[WHAT IS NEEDED]
What lines of the data include the string "TypeError"? Copy them all.

[Saved data entries]
=====

(** * ATLAS evaluation scoring: a shallow embedding of
      [evaluation/scripts/atlas_data_analysis.py]

    The analyzers of the script are embedded class by class, one module per
    Python class.  Python numbers are exact rationals ([Q]); a numpy float
    that may be undefined is a [number] (a rational or [NaN]).  Rounding
    and infinities of IEEE doubles are outside the model.  A Python
    exception is a [Raise] in the [result] monad.  Strings are sequences of
    8-bit characters, and comments are read as ASCII text. *)

From Stdlib Require Import QArith Lia Lqa Ascii.
From stdpp Require Import base option list strings gmap.

Local Open Scope string_scope.

(** ** Exceptions and the error monad *)

Inductive exn : Type :=
  | ZeroDivisionError
  | KeyError (key : string)
  | TypeError.

Inductive result (A : Type) : Type :=
  | Ok (a : A)
  | Raise (e : exn).

Arguments Ok {A} a.
Arguments Raise {A} e.

#[global] Instance result_ret : MRet result := fun A a => Ok a.

#[global] Instance result_bind : MBind result := fun A B k r =>
  match r with
  | Ok a => k a
  | Raise e => Raise e
  end.

(** ** Python arithmetic on exact numbers *)

Definition of_int (n : nat) : Q := inject_Z (Z.of_nat n).

(** [a / b] on Python ints and floats: true division, which raises
    [ZeroDivisionError] on a zero divisor. *)
Definition truediv (a b : Q) : result Q :=
  if Qeq_bool b 0 then Raise ZeroDivisionError else Ok (a / b)%Q.

(** [a <= b], [a >= b] and [a > b] on Python numbers. *)
Definition le (a b : Q) : bool := Qle_bool a b.
Definition ge (a b : Q) : bool := Qle_bool b a.
Definition gt (a b : Q) : bool := negb (Qle_bool a b).

(** The sum of a list of exact numbers. *)
Definition total (qs : list Q) : Q := foldr Qplus 0%Q qs.

(** ** numpy floats: a rational or NaN *)

Inductive number : Type :=
  | Num (q : Q)
  | NaN.

(** Every ordered comparison with NaN is false. *)
Definition num_le (a b : number) : bool :=
  match a, b with
  | Num x, Num y => Qle_bool x y
  | _, _ => false
  end.

Definition num_ge (a b : number) : bool := num_le b a.

Definition num_add (a b : number) : number :=
  match a, b with
  | Num x, Num y => Num (x + y)
  | _, _ => NaN
  end.

(** numpy division: a zero divisor yields NaN (for 0/0; the infinities of
    x/0 are folded into NaN) and never raises. *)
Definition num_div (a b : number) : number :=
  match a, b with
  | Num x, Num y => if Qeq_bool y 0 then NaN else Num (x / y)
  | _, _ => NaN
  end.

(** [np.mean(l)]: the sum divided by the length; NaN on the empty list
    (numpy only warns, and the script silences warnings). *)
Definition np_mean (l : list number) : number :=
  num_div (foldr num_add (Num 0) l) (Num (of_int (length l))).

(** The order of numbers as a proposition: false at NaN, like the test. *)
Definition num_leP (a b : number) : Prop :=
  match a, b with
  | Num x, Num y => (x <= y)%Q
  | _, _ => False
  end.

(** ** Python dicts built by a loop: association lists in insertion order *)

Fixpoint dict_get {V : Type} (d : list (string * V)) (k : string) : option V :=
  match d with
  | [] => None
  | (k', v) :: d' => if String.eqb k' k then Some v else dict_get d' k
  end.

(** [d[k]], raising [KeyError] on a missing key. *)
Definition dict_item {V : Type} (d : list (string * V)) (k : string) : result V :=
  match dict_get d k with
  | Some v => Ok v
  | None => Raise (KeyError k)
  end.

(** [d[k] = v]: overwrite in place when the key exists, append otherwise. *)
Fixpoint dict_set {V : Type} (d : list (string * V)) (k : string) (v : V)
  : list (string * V) :=
  match d with
  | [] => [(k, v)]
  | (k', v') :: d' =>
      if String.eqb k' k then (k', v) :: d' else (k', v') :: dict_set d' k v
  end.

(** ** 1. ATLASPerformanceAnalyzer *)

Module ATLASPerformanceAnalyzer.

(** The [targets] dict of [analyze_performance_metrics]. *)
Definition targets : list (string * Q) :=
  [ ("pwa_score", 90%Q);
    ("performance_score", 80%Q);
    ("first_contentful_paint", 2%Q);
    ("time_to_interactive", 3%Q);
    ("offline_success_rate", 95%Q) ].

(** [metric in ['pwa_score', 'performance_score', 'offline_success_rate']] *)
Definition higher_is_better (metric : string) : bool :=
  bool_decide (metric ∈ ["pwa_score"; "performance_score"; "offline_success_rate"]).

Record comparison : Type := {
  actual : Q;
  target : Q;
  meets_target : bool;
  variance_percent : Q
}.

(** The dict literal stored in [results[metric]]: the body of the loop,
    for the loop variables [metric] and [target] and the looked-up
    [actual]. *)
Definition compare (metric : string) (target actual : Q) : result comparison :=
  let meets := if higher_is_better metric then ge actual target
               else le actual target in
  q ← truediv (actual - target)%Q target;
  Ok {| actual := actual; target := target; meets_target := meets;
        variance_percent := (q * 100)%Q |}.

Fixpoint analyze_loop (items : list (string * Q)) (metrics_data : gmap string Q)
    (results : list (string * comparison)) : result (list (string * comparison)) :=
  match items with
  | [] => Ok results
  | (metric, target) :: items' =>
      match metrics_data !! metric with
      | Some actual =>
          c ← compare metric target actual;
          analyze_loop items' metrics_data (dict_set results metric c)
      | None => analyze_loop items' metrics_data results
      end
  end.

Definition analyze_performance_metrics (metrics_data : gmap string Q)
  : result (list (string * comparison)) :=
  analyze_loop targets metrics_data [].

Record summary : Type := {
  total_metrics : nat;
  targets_met : nat;
  overall_score : Q
}.

Record report : Type := {
  timestamp : string;
  app_url : string;
  metrics_analysis : list (string * comparison);
  report_summary : summary
}.

(** [sum(1 for m in analysis.values() if m['meets_target'])] *)
Definition count_met (analysis : list (string * comparison)) : nat :=
  length (filter (fun kv => meets_target kv.2 = true) analysis).

(** [now] stands for [datetime.now().isoformat()] and [url] for
    [self.app_url]. *)
Definition generate_performance_report (url now : string)
    (metrics_data : gmap string Q) : result report :=
  analysis ← analyze_performance_metrics metrics_data;
  ratio ← truediv (of_int (count_met analysis)) (of_int (length analysis));
  Ok {| timestamp := now;
        app_url := url;
        metrics_analysis := analysis;
        report_summary :=
          {| total_metrics := length analysis;
             targets_met := count_met analysis;
             overall_score := (ratio * 100)%Q |} |}.

(** *** Lighthouse data *)

(** A leaf of the Lighthouse JSON read by [collect_lighthouse_data]: a
    number or null. *)
Inductive jvalue : Type :=
  | JNumber (q : Q)
  | JNull.

(** The parsed Lighthouse JSON ([json.load] of the file): the objects
    under ['categories'] and ['audits'], each absent or a map from an id to
    an object of leaves. *)
Record lighthouse : Type := {
  categories : option (gmap string (gmap string jvalue));
  audits : option (gmap string (gmap string jvalue))
}.

(** [section.get(id, {}).get(key, 0)] where [section] is
    [lighthouse_data.get(name, {})]. *)
Definition leaf (section : option (gmap string (gmap string jvalue)))
    (id key : string) : jvalue :=
  default (JNumber 0) (default ∅ (default ∅ section !! id) !! key).

(** [v * k] and [v / k] for a number [k]; on null (Python's [None]) both
    raise [TypeError]. *)
Definition times (v : jvalue) (k : Q) : result Q :=
  match v with
  | JNumber q => Ok (q * k)%Q
  | JNull => Raise TypeError
  end.

Definition over (v : jvalue) (k : Q) : result Q :=
  match v with
  | JNumber q => truediv q k
  | JNull => Raise TypeError
  end.

Record lighthouse_metrics : Type := {
  pwa_score : Q;
  performance_score : Q;
  first_contentful_paint : Q;
  time_to_interactive : Q;
  cumulative_layout_shift : jvalue
}.

Definition collect_lighthouse_data (lighthouse_data : lighthouse)
  : result lighthouse_metrics :=
  pwa ← times (leaf (categories lighthouse_data) "pwa" "score") 100;
  perf ← times (leaf (categories lighthouse_data) "performance" "score") 100;
  fcp ← over (leaf (audits lighthouse_data) "first-contentful-paint" "numericValue") 1000;
  tti ← over (leaf (audits lighthouse_data) "interactive" "numericValue") 1000;
  Ok {| pwa_score := pwa;
        performance_score := perf;
        first_contentful_paint := fcp;
        time_to_interactive := tti;
        cumulative_layout_shift :=
          leaf (audits lighthouse_data) "cumulative-layout-shift" "numericValue" |}.

(** The metrics dict as [analyze_performance_metrics] receives it.  The
    layout shift, which may be null, is a key only when it is a number; the
    analysis never reads that key. *)
Definition metrics_dict (m : lighthouse_metrics) : gmap string Q :=
  let numeric : gmap string Q :=
    <["pwa_score" := pwa_score m]>
      (<["performance_score" := performance_score m]>
         (<["first_contentful_paint" := first_contentful_paint m]>
            (<["time_to_interactive" := time_to_interactive m]> ∅))) in
  match cumulative_layout_shift m with
  | JNumber q => <["cumulative_layout_shift" := q]> numeric
  | JNull => numeric
  end.

End ATLASPerformanceAnalyzer.

(** ** 2. ClinicalScenarioAnalyzer *)

Module ClinicalScenarioAnalyzer.

(** A row of [results_df], restricted to the two label columns read by
    [calculate_clinical_metrics]. *)
Record outcome : Type := {
  who_aligned : bool;
  expected_alignment : bool
}.

(** [len(results_df[(who_aligned == a) & (expected_alignment == e)])] *)
Definition cell (a e : bool) (results_df : list outcome) : nat :=
  length (filter (fun r => who_aligned r = a /\ expected_alignment r = e) results_df).

Record metrics : Type := {
  accuracy : Q;
  precision : Q;
  recall : Q;
  specificity : Q;
  f1_score : Q
}.

(** The five entries of the [metrics] dict literal, in the order in which
    Python evaluates them. *)
Definition accuracy_of (tp fp tn fn : nat) : result Q :=
  truediv (of_int (tp + tn)) (of_int (tp + fp + tn + fn)).

Definition precision_of (tp fp : nat) : result Q :=
  if (0 <? tp + fp)%nat then truediv (of_int tp) (of_int (tp + fp)) else Ok 0%Q.

Definition recall_of (tp fn : nat) : result Q :=
  if (0 <? tp + fn)%nat then truediv (of_int tp) (of_int (tp + fn)) else Ok 0%Q.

=====

[WRITTEN SOLUTION]
  | TypeError.
    raise [TypeError]. *)
  | JNull => Raise TypeError
  | JNull => Raise TypeError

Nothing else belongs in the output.